類似

 喧嘩別れする形で村を飛び出した桃太郎はあてもなく彷徨さまよっていた。

「とりあえず川の上流を目指してはいるけど……そもそもおばあさんがどこの川で洗濯してたかを知らねぇ」

 自分のリサーチ不足を恥じるが、今さらのこのこ村に帰るわけにもいかない。

 そのまま無心で歩くこと1時間。

「やーめた。そもそも俺を閉じ込めたのなんて20年近く前なんだから死んでる可能性もあるしな」

 出発から半日も経たずに挫折した。


 休憩がてら峠の茶屋に立ち寄った桃太郎は景色を眺めながら団子を頬張る。
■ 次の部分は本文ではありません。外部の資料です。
(** X6: the sort is stable on the page's events: when a string compares
    as not greater than itself, the upcoming events that share a dateTime
    come out in the order they went in, fetched events before derived
    ones. *)
Theorem mergeEvents_stable (M : Moment) (C : Collation) (now : Z)
    (fetched derived : list CourseEvent) (date : string) :
  (forall s, localeCompare s s <= 0) ->
  List.filter (fun e => String.eqb (dateTime e) date) (mergeEvents now fetched derived)
  = List.filter (fun e => String.eqb (dateTime e) date)
      (List.filter (isUpcoming now) fetched)
    ++ List.filter (fun e => String.eqb (dateTime e) date)
         (List.filter (isUpcoming now) derived).
Proof.
  intros Hrefl. unfold mergeEvents.
  rewrite filter_swap, arraySort_filter.
  - rewrite List.filter_app, !(filter_swap _ (isUpcoming now)).
    rewrite List.filter_app. reflexivity.
  - intros x y _ _ Hx Hy. apply String.eqb_eq in Hx, Hy.
    unfold byDateTime. rewrite Hx, Hy. apply Z.leb_le. apply Hrefl.
Qed.

Lemma mergeEvents_stable_witness :
  let fetched :=
    [ mkCourseEvent 3 "2024-03-01" (mkEventInfo "lecture" "Intro" "url3") ] in
  let derived :=
    tasksToEvents [mkCourseTask 7 "Task" "newtask" (Some "2024-03-01") None "url7"] in
  map event_id
    (List.filter (fun e => String.eqb (dateTime e) "2024-03-01")
       (@mergeEvents calendarMoment lexicographicCollation 0 fetched derived))
  = [3; 7].
Proof.
  intros fetched derived.
  rewrite (mergeEvents_stable calendarMoment lexicographicCollation 0
             fetched derived "2024-03-01").
  - reflexivity.
  - intros s. simpl. unfold lexicographicCompare.
    destruct (String.compare s s) eqn:Hcmp; try lia.
    pose proof (String.compare_antisym s s) as Hanti.
    rewrite Hcmp in Hanti. discriminate.
Defined.

(** X7: upcoming events only drop off as days pass: the list computed on
    a later day is the list of an earlier day filtered by the later day's
    start. *)
Theorem mergeEvents_later_day (M : Moment) (C : Collation) (now later : Z)
    (fetched derived : list CourseEvent) :
  startOfDay now <= startOfDay later ->
  mergeEvents later fetched derived
  = List.filter (isUpcoming later) (mergeEvents now fetched derived).
Proof.
  intros Hle. unfold mergeEvents.
  set (sorted := arraySort byDateTime (fetched ++ derived)). clearbody sorted.
  induction sorted as [|e l IH]; simpl; [reflexivity|].
  fold (isUpcoming later e). fold (isUpcoming now e).
  destruct (isUpcoming later e) eqn:Hlater.
  - assert (Hnow : isUpcoming now e = true).
    { unfold isUpcoming, isAfter in *.
      destruct (moment (dateTime e)); [|discriminate].
      apply Z.ltb_lt in Hlater. apply Z.ltb_lt. lia. }
    rewrite Hnow. simpl. fold (isUpcoming later e). rewrite Hlater.
    f_equal. exact IH.
  - destruct (isUpcoming now e); simpl.
    + fold (isUpcoming later e). rewrite Hlater. exact IH.
    + exact IH.
Qed.

Lemma mergeEvents_later_day_witness :
  let fetched :=
    [ mkCourseEvent 3 "2024-05-20" (mkEventInfo "lecture" "Intro" "url3");
      mkCourseEvent 4 "2024-01-02" (mkEventInfo "lecture" "Past" "url4") ] in
  @mergeEvents calendarMoment lexicographicCollation 1706745600000 fetched []
  = List.filter (@isUpcoming calendarMoment 1706745600000)
      (@mergeEvents calendarMoment lexicographicCollation 0 fetched []).
Proof.
  intros fetched.
  apply (mergeEvents_later_day calendarMoment lexicographicCollation
           0 1706745600000 fetched []).
  vm_compute. discriminate.
Defined.

(** ** Task Classifier *)

Lemma date_tests_exclusive (M : Moment) (this input : option Z) :
  (forall t, startOfDay t <= endOfDay t) ->
  isBeforeDate this input = true -> isAfterDate this input = false.
Proof.
  intros Hday. unfold isBeforeDate, isAfterDate.
  destruct this as [e|], input as [c|]; try discriminate.
  intros Hbefore. apply Z.ltb_lt in Hbefore. apply Z.ltb_ge.
  specialize (Hday e). lia.
Qed.

(** X8: with a result list present and a day that starts no later than it
    ends, the three buckets and the tasks left unclassified (no result, end
    date neither before nor after the current day) account for every task
    exactly once: their sizes add up to the length of the task list. *)
Theorem classifier_counts (M : Moment) (currentDate : string)
    (summary : StudentSummary) (rs : list TaskResult)
    (tasks : list CourseTask) (details : list StudentTasksDetail) :
  (forall t, startOfDay t <= endOfDay t) ->
  results summary = Some rs ->
  exists stats,
    taskStatistics currentDate summary tasks details = Normal stats
    /\ (length (completed stats) + length (notDone stats) + length (future stats)
        + length (List.filter (unclassified currentDate rs) tasks)
        = length tasks)%nat.
Proof.
  intros Hday Hrs.
  destruct (taskStatistics_present M currentDate summary rs tasks details Hrs)
    as (stats & Hstats & Hc & Hn & Hf).
  exists stats. split; [exact Hstats|].
  rewrite <- (length_map stat_task (completed stats)), Hc.
  rewrite <- (length_map stat_task (notDone stats)), Hn.
  rewrite <- (length_map stat_task (future stats)), Hf.
  clear Hstats Hc Hn Hf. unfold unclassified.
  induction tasks as [|task tasks IH]; simpl; [reflexivity|].
  pose proof (date_tests_exclusive M (momentOf (studentEndDate task))
                (moment currentDate) Hday) as Hexcl.
  destruct (hasResultb rs task); simpl.
  - rewrite !andb_false_r. simpl. lia.
  - rewrite !andb_true_r.
    destruct (isBeforeDate _ _); simpl.
    + rewrite (Hexcl eq_refl). simpl. lia.
    + destruct (isAfterDate _ _); simpl; lia.
Qed.

Lemma classifier_counts_witness :
  let tasks :=
    [ mkCourseTask 1 "Done" "newtask" (Some "2024-01-01") (Some "2024-01-05") "u1";
      mkCourseTask 2 "Late" "newtask" (Some "2024-01-01") (Some "2024-01-08") "u2";
      mkCourseTask 3 "Today" "newtask" (Some "2024-01-01") (Some "2024-01-10") "u3";
      mkCourseTask 4 "Next" "newtask" (Some "2024-01-15") (Some "2024-01-20") "u4" ] in
  let summary := mkStudentSummary (Some [mkTaskResult 1 90]) (Some 90) (Some 4) (Some true) in
  exists stats,
    @taskStatistics calendarMoment "2024 01 10" summary tasks [] = Normal stats
    /\ (length (completed stats) + length (notDone stats) + length (future stats) + 1
        = 4)%nat.
Proof.
  intros tasks summary.
  apply (classifier_counts calendarMoment "2024 01 10" summary
           [mkTaskResult 1 90] tasks [] calendar_day_bounds eq_refl).
Defined.

Lemma filterC_In {A : Type} (callback : A -> Completion bool) (l kept : list A) :
  filterC callback l = Normal kept -> forall x, In x kept -> In x l.
Proof.
  revert kept. induction l as [|y l IH]; simpl; intros kept Hkept x Hx.
  - injection Hkept as <-. exact Hx.
  - destruct (callback y) as [keep|e]; [|discriminate]. simpl in Hkept.
    destruct (filterC callback l) as [rest|e]; [|discriminate]. simpl in Hkept.
    injection Hkept as <-. destruct keep.
    + destruct Hx as [<-|Hx]; [now left|right; now apply (IH rest)].
    + right. now apply (IH rest).
Qed.

(** X9: whether or not the result list is present, a notDone bucket that
    is computed holds only tasks of the list, each with null comment and PR
    link and score 0, and a future bucket that is computed holds only
    tasks of the list, each with null comment, PR link and score. *)
Theorem date_buckets_enrichment (M : Moment) (currentDate : string)
    (rs : option (list TaskResult)) (tasks : list CourseTask) :
  (forall bucket, tasksNotDone currentDate rs tasks = Normal bucket ->
     Forall (fun entry => In (stat_task entry) tasks
                          /\ comment entry = Null
                          /\ githubPrUri entry = Null
                          /\ score entry = Value 0) bucket)
  /\ (forall bucket, tasksFuture currentDate rs tasks = Normal bucket ->
        Forall (fun entry => In (stat_task entry) tasks
                             /\ comment entry = Null
                             /\ githubPrUri entry = Null
                             /\ score entry = Null) bucket).
Proof.
  split; intros bucket Hbucket.
  - unfold tasksNotDone in Hbucket.
    destruct (filterC _ tasks) as [kept|e] eqn:Hkept; [|discriminate].
    simpl in Hbucket. injection Hbucket as <-.
    apply List.Forall_forall. intros entry Hentry.
    apply in_map_iff in Hentry. destruct Hentry as (task & <- & Htask).
    simpl. repeat split. now apply (filterC_In _ _ _ Hkept).
  - unfold tasksFuture in Hbucket.
    destruct (filterC _ tasks) as [kept|e] eqn:Hkept; [|discriminate].
    simpl in Hbucket. injection Hbucket as <-.
    apply List.Forall_forall. intros entry Hentry.
    apply in_map_iff in Hentry. destruct Hentry as (task & <- & Htask).
    simpl. repeat split. now apply (filterC_In _ _ _ Hkept).
Qed.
すきっ腹に温かいお茶を流し込むと食道がじんわりと熱くなった。

「お姉ちゃん、団子おかわり」

「お客さんよっぽどお腹空いてたんですね」

「そりゃあ長旅で疲れてるから」

「へぇ、どこから来られたんですか?」

「えーっと……枚方山」

 桃太郎は見栄を張って三つも離れた山の名前を出した。

「まぁ枚方から。それはご苦労様でした」

(というか俺の顔、全然轟いてないんだな……)


「お姉ちゃん、桃の中に赤ん坊を閉じ込めて川に流してるイカレ野郎のこと知らない?」

「さぁ……」

「じゃあここの茶屋に立ち寄った客がそんな話をしてた──とかもない?」

「聞いたことありませんねぇ」

 当然の空振りだったので桃太郎も落胆していない。

「お客さんその話、桃じゃなくて竹じゃありませんか?」

「桃であってるけど……なんでまた竹が出てくるの?」

「ここから二つ先の山の麓に竹から生まれた美女が住んでるって噂ですよ」


「…………マジ?」


「おとっつあんから聞いた話によると、光る竹を割ったらその中に赤ん坊がいたって。随分昔の話なので今どうなってるか知りませんけど」

「いや、十分。立ち寄ったかいがあったよ」

(桃と竹、違いはあれど赤ん坊を中に閉じ込める手口は同じ。十中八九同一犯だ)


 桃太郎は団子をまとめて口に放り込むと、「これお代と気持ちね」と金が入った袋を置いて立ち上がる。

「え……こんなに??」

「金は腐るほど持ってるから」

 人生で一度は言ってみたかったセリフを残して立ち去った。